(** * ipv4 endpoints: Conn, PacketConn and RawConn (src/ipv4/endpoint.go)

    A shallow embedding of the endpoint facades of package ipv4.  Calls
    that leave the package (methods of the wrapped net connection, the
    descriptor lookup, the socket-option primitives) are events of a small
    free monad, so that "which OS calls does this method make, in which
    order, with which arguments" is a property of the embedded program and
    can be observed by running it against any implementation of the OS. *)

From Stdlib Require Import ZArith List String Lia.
Import ListNotations.
Open Scope Z_scope.
Open Scope string_scope.

Set Implicit Arguments.

(** ** Go values *)

(** A Go [error]: [nil] or an error value. *)
Inductive errval : Type :=
| Errno (n : Z)
| ErrString (s : string).

Definition error : Type := option errval.
Definition nil_error : error := None.

(** [syscall.EINVAL] *)
Definition EINVAL : error := Some (Errno 22).

(** [time.Time], opaque to this package. *)
Definition time : Type := Z.

(** A pointer to an OS connection object: [None] is the nil pointer. *)
Definition ptr : Type := option nat.

(** The dynamic type stored in a [net.Conn] or [net.PacketConn] interface
    value: one of package net's connection types, or a type defined
    elsewhere, described by the interfaces its method set satisfies. *)
Inductive concrete : Type :=
| TCPConnPtr
| UDPConnPtr
| IPConnPtr
| UnixConnPtr
| UserType (hasConn hasPacketConn : bool).
(** The validation loop stops at the first line that asks for more than
    the stock, and changes nothing. *)
Lemma validate_stock_first_short productMap (before after : list OrderItemDto)
    (l : OrderItemDto) (p : Product) (w : World) :
  Forall (fun l' => exists p', productMap !! dto_productId l' = Some p'
                               /\ dto_quantity l' <= stock p') before ->
  productMap !! dto_productId l = Some p ->
  stock p < dto_quantity l ->
  validate_stock productMap (before ++ l :: after) w
  = (Throw (BadRequestException
              (NotEnoughStock (product_name p) (stock p) (dto_quantity l))), w).
Proof.
  intros Hbefore Hp Hshort.
  induction Hbefore as [|l' before (p' & Hp' & Hq') _ IH]; simpl.
  - rewrite Hp. rewrite decide_True by exact Hshort. reflexivity.
  - rewrite Hp'. rewrite decide_False by lia. exact IH.
Qed.

(** X1. A customer's cart whose lines all name, by its printed id, a
    product in stock, with a line that asks for more than the stock of its
    product: [create] throws the "not enough stock" bad request of the
    first such line, naming the product, the stock and the quantity asked;
    only the products were read, nothing was written and no id was
    drawn. *)
Theorem create_not_enough_stock (dto : CreateOrderDto) (user : Doc User) (w : World)
    (before after : list OrderItemDto) (l : OrderItemDto) (p : Product) :
  role (fields user) = CUSTOMER ->
  dto_items dto = before ++ l :: after ->
  Forall (fun l' => available (products (committed w)) (dto_productId l'))
         (dto_items dto) ->
  Forall (line_fits (products (committed w))) before ->
  products (committed w) !! cast (dto_productId l) = Some p ->
  stock p < dto_quantity l ->
  exists w',
    create dto user w
      = (Throw (BadRequestException
                  (NotEnoughStock (product_name p) (stock p) (dto_quantity l))), w')
    /\ committed w' = committed w
    /\ txn w' = None
    /\ accesses w' = accesses w ++ [Read Products]
    /\ oid_issued w' = oid_issued w.
Proof.
  intros Hrole Hitems Hav Hfits Hp Hshort.
  set (m := products (committed w)) in *.
  set (ids := map dto_productId (dto_items dto)).
  assert (Hsnap : forall l', l' ∈ dto_items dto ->
                    snapshot_of m ids !! dto_productId l'
                    = m !! cast (dto_productId l')).
  { intros l' Hl'. apply snapshot_of_available.
    - apply list_elem_of_fmap. exists l'. done.
    - rewrite Forall_forall in Hav. apply Hav. exact Hl'. }
  unfold create. rewrite decide_False by (intros H; apply H; exact Hrole).
  unfold bind at 1. unfold startSession, ret.
  unfold bind at 1. unfold startTransaction.
  unfold finally, try_catch, create_try.
  unfold bind at 1. unfold ProductsService.getProductsInStock, product_find_in_stock.
  unfold create_with. cbn [committed set_txn].
  fold m. fold ids. fold (snapshot_of m ids).
  rewrite (missing_none m ids) by (apply available_lines; exact Hav).
  rewrite decide_False by (simpl; lia).
  unfold bind at 1. rewrite Hitems.
  rewrite (validate_stock_first_short _ before after l p).
  - unfold create_catch, bind, abortTransaction, throw, endSession. simpl.
    eexists. split; [reflexivity|]. simpl. done.
  - apply Forall_forall. intros l' Hl'.
    rewrite Forall_forall in Hfits.
    destruct (Hfits l' Hl') as (_ & p' & Hp' & _ & Hq').
    exists p'. split; [|exact Hq'].
    rewrite Hsnap; [exact Hp'|]. rewrite Hitems. apply elem_of_app. left. exact Hl'.
  - rewrite Hsnap; [exact Hp|]. rewrite Hitems. apply elem_of_app. right. left.
  - exact Hshort.
Qed.

Lemma set_stock_set_stock a b p : set_stock b (set_stock a p) = set_stock b p.
Proof. reflexivity. Qed.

_ _ _ _

The string "simpl" marks the lines to copy; report each of them from the data above.

■ EXPECTED ANSWER
  induction Hbefore as [|l' before (p' & Hp' & Hq') _ IH]; simpl.
  rewrite decide_False by (simpl; lia).
  - unfold create_catch, bind, abortTransaction, throw, endSession. simpl.
    eexists. split; [reflexivity|]. simpl. done.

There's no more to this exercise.